The High Cost of Low Scores: Homebuyers in These 5 States Face Steeper Mortgage Payments

By Michael Turner | Senior Markets Correspondent

For millions of Americans, the dream of homeownership hinges on a three-digit number: their credit score. This crucial figure not only determines loan eligibility but directly impacts the interest rate—and ultimately, the lifetime cost—of a mortgage. A recent state-by-state analysis underscores how your location can significantly influence this financial metric, with tangible consequences for monthly budgets.

According to a comprehensive study by personal finance website WalletHub, residents in several Sun Belt states are grappling with the nation's lowest average credit scores. Mississippi ranks last with an average score of 669, followed by Louisiana (673), Alabama (677), Texas (677), and Georgia (678). This stands in contrast to the national average of 702.

"The difference between a 669 and a 702 score isn't just theoretical," explains Chip Lupo, a WalletHub analyst. "For a typical home loan, that gap could translate to a difference of tens of thousands of dollars in interest paid over the life of the mortgage. Lenders use these scores as a primary gauge of risk."

On the other end of the spectrum, Minnesota leads the nation with an average credit score of 723—just shy of the "excellent" range. It is followed by New Hampshire (721), Vermont (720), Wisconsin (718), and Washington state (716). The report links higher scores in these states to factors like higher median incomes, lower unemployment, and stronger local economies that facilitate on-time debt payments.

The type of mortgage sought adds another layer. While conventional loans (like the standard 30-year fixed) typically require a minimum score of 620, government-backed loans offer some flexibility. FHA loans, for instance, can accept scores as low as 500 with a 10% down payment. However, experts caution that a lower score almost always means a higher interest rate, regardless of the loan program.

"Your credit score is your financial passport," says Jessica Vance, a real estate agent and mortgage broker. "It directly dictates not just *if* you can buy a home, but *how much* that home will truly cost you in the long run. Knowing your score and the factors that influence it is non-negotiable."

Finance expert Melanie Musson advises prospective buyers to review their credit reports early. "Dispute any inaccuracies immediately. Then, focus on the fundamentals: pay every bill on time, as payment history is the single largest component of your score, and work to reduce existing debt to improve your debt-to-income ratio."

Reader Reactions:

Michael R., Financial Planner in Atlanta: "This data highlights a concerning cycle. Regions with lower scores often have systemic economic challenges. It's not just about personal responsibility; it's about access to financial education and stable employment."
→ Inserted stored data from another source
(* ===== verification/Crash.v ===== *)
(** * The writes of commit and of recovery, and crashes

    [commit] sends to the disk: the changed blocks to the log, the header with
    their numbers, the blocks to their homes, the cleared header.
    [recover_from_log] installs what a header on the disk names, and clears
    it.  A crash leaves a prefix of the writes of [commit]. *)

From S2P Require Import Prelude Mem KState Mmu Kalloc Vm File Proc Bio Layout Log ProcMem WaitSpec BioSpec.
From S2P Require Import LogSpec.

Section logcommit.
Context {LK : Linker} {FS : FsOps} {DK : Disk}.

(** The log of a transaction on the blocks [hs]: the header is at
    [lg_start], the log blocks after it, and the blocks [hs] elsewhere. *)
Record log_layout (l : logst) (hs : list Z) : Prop := {
  ll_dev : lg_dev l = 1;
  ll_n : lg_n l = Z.of_nat (length hs);
  ll_hs : take (length hs) (lg_block l) = hs;
  ll_max : Z.of_nat (length hs) <= LOGSIZE;
  ll_start : 0 <= lg_start l;
  ll_room : lg_start l + Z.of_nat (length hs) < disksize;
  ll_disk : disksize <= 2 ^ 31;
  ll_home : forall h, h ∈ hs ->
    0 <= h < disksize /\ (h < lg_start l \/ lg_start l + Z.of_nat (length hs) < h);
  ll_nodup : NoDup hs;
}.

(** The blocks [c h] of [hs], at consecutive addresses from [a]. *)
Fixpoint log_images (a : Z) (c : Z -> list Z) (hs : list Z) : list (Z * list Z) :=
  match hs with
  | [] => []
  | h :: hs' => (a, c h) :: log_images (a + 1) c hs'
  end.

(** The blocks of [hs], with the data found at consecutive addresses from [a]. *)
Fixpoint installs (a : Z) (c : Z -> list Z) (hs : list Z) : list (Z * list Z) :=
  match hs with
  | [] => []
  | h :: hs' => (h, c a) :: installs (a + 1) c hs'
  end.

Lemma log_images_ext a c c' hs : (forall h, h ∈ hs -> c h = c' h) -> log_images a c hs = log_images a c' hs.
Proof.
  revert a. induction hs as [|h hs IH]; intros a Hc; [done|]. cbn. f_equal; [f_equal; apply Hc; left|].
  apply IH. intros h' Hh. apply Hc. by right.
Qed.

Lemma installs_ext a c c' hs : (forall k, a <= k < a + Z.of_nat (length hs) -> c k = c' k) ->
  installs a c hs = installs a c' hs.
Proof.
  revert a. induction hs as [|h hs IH]; intros a Hc; [done|]. cbn [installs length] in *.
  f_equal; [f_equal; apply Hc; lia|]. apply IH. intros k Hk. apply Hc. lia.
Qed.

Lemma log_images_fst a c hs k : k ∈ (log_images a c hs).*1 -> a <= k < a + Z.of_nat (length hs).
Proof.
  revert a. induction hs as [|h hs IH]; intros a; [by intros ?%not_elem_of_nil|]. cbn [log_images length].
  rewrite fmap_cons. cbn [fst]. intros [->|Hk%IH]%elem_of_cons; lia.
Qed.

Lemma installs_fst a c hs : (installs a c hs).*1 = hs.
Proof. revert a. induction hs as [|h hs IH]; intros a; [done|]. cbn. f_equal. apply IH. Qed.

Lemma take_S_drop {A} (l hs : list A) t h hs' : take (length hs) l = hs -> drop t hs = h :: hs' -> l !! t = Some h.
Proof.
  intros Hl Hd. assert (hs !! t = Some h) as Ht.
  { rewrite <- (Nat.add_0_r t), <- lookup_drop, Hd. done. }
  rewrite <- Hl in Ht. apply lookup_take_Some in Ht as [Ht _]. done.
Qed.

Lemma drop_S_tail {A} (hs : list A) t h hs' : drop t hs = h :: hs' -> drop (S t) hs = hs'.
Proof. intros Hd. rewrite <- Nat.add_1_r, <- drop_drop, Hd. done. Qed.

(** ** write_log *)

Lemma write_log_loop_run l hs L me p t rest s : log_layout l hs -> klog s = l -> fscaller s me p ->
  binv s (p_pid p) [] -> dirty_in s L -> (length L < NBUF)%nat -> (forall h, h ∈ hs -> isdirty s h) ->
  drop t hs = rest ->
  exists s', write_log_loop (length rest) t s = Ret tt s' /\
    cache_step s s' me p (log_images (lg_start l + Z.of_nat t + 1) (content s) rest).
Proof.
  intros Hl. revert t s. induction rest as [|h rest IH]; intros t s Hk C I HL Hn Hd Ht.
  { exists s. split; [done|]. by apply cache_step_refl. }
  assert (t < length hs)%nat as Hlt.
  { assert (length (drop t hs) = S (length rest)) as E by (by rewrite Ht). rewrite length_drop in E. lia. }
  assert (h ∈ hs) as Hh by (rewrite <- (take_drop t hs), Ht; apply elem_of_app; right; left).
  destruct (ll_home _ _ Hl h Hh) as [Hhr Hho]. pose proof (ll_start _ _ Hl). pose proof (ll_room _ _ Hl).
  pose proof (ll_disk _ _ Hl). cbn [write_log_loop length]. krun. rewrite Hk, (ll_dev _ _ Hl).
  rewrite (u32_id 1), (u32_id (_ + 1)) by lia.
  destruct (copy_to_first s me p (lg_start l + Z.of_nat t + 1) h L)
    as (b & c & d & s1 & s2 & s3 & s4 & s5 & s6 & R1 & K1 & R2 & R3 & R4 & R5 & R6 & R7 & St);
    [done|done|lia|lia|done|done|done|left; by apply Hd|].
  rewrite (bind_ret_l _ _ _ _ _ R1). unfold log_block at 1, bind at 1. rewrite K1, Hk.
  rewrite (take_S_drop _ _ _ _ _ (ll_hs _ _ Hl) Ht), (u32_id h) by lia.
  rewrite (bind_ret_l _ _ _ _ _ R2), (bind_ret_l _ _ _ _ _ R3), (bind_ret_l _ _ _ _ _ R4),
    (bind_ret_l _ _ _ _ _ R5), (bind_ret_l _ _ _ _ _ R6), (bind_ret_l _ _ _ _ _ R7).
  assert (forall h', h' ∈ hs -> h' ∉ [(lg_start l + Z.of_nat t + 1, content s h)].*1) as Hnot.
  { intros h' Hh'. cbn. rewrite list_elem_of_singleton. destruct (ll_home _ _ Hl h' Hh') as [_ ?]. lia. }
  destruct (IH (S t) s6) as (s' & Hrun & Hs').
  - by rewrite (cache_step_klog _ _ _ _ _ St).
  - apply (ct_caller _ _ _ _ _ St).
  - apply (ct_inv _ _ _ _ _ St).
  - intros k [Hk' _]%(ct_dirty _ _ _ _ _ St). by apply HL.
  - done.
  - intros h' Hh'. apply (ct_dirty _ _ _ _ _ St). split; [by apply Hd|by apply Hnot].
  - by apply (drop_S_tail _ _ h).
  - exists s'. split; [done|]. cbn [log_images]. change (?x :: ?r) with ([x] ++ r).
    eapply cache_step_trans; [exact St|].
    rewrite (log_images_ext _ (content s) (content s6)).
    + replace (lg_start l + Z.of_nat t + 1 + 1) with (lg_start l + Z.of_nat (S t) + 1) by lia. done.
    + intros h' Hh'. rewrite (ct_content _ _ _ _ _ St). symmetry. apply disk_after_other, Hnot.
      rewrite <- (take_drop t hs), Ht. apply elem_of_app. right. by right.
Qed.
Lisa T., First-Time Homebuyer in Austin: "Seeing Texas on this list is a wake-up call. I've been working on my credit for two years, but it feels like an uphill battle when things like medical debt can drag it down so easily. The system feels punitive."

David K., Retired Banker in Minneapolis: "This is basic risk-based pricing. Lenders aren't villains; they're pricing for probability. If you don't like the rate, improve your score. It's that simple. Blaming 'geography' is an excuse for poor financial habits."

Rebecca G., Housing Advocate in New Orleans: "David's comment is exactly the problem—it's dismissive and ignores reality. When a state has a legacy of poverty and underinvestment, of course scores are lower. This isn't about 'habits,' it's about opportunity. We need policy solutions, not judgment."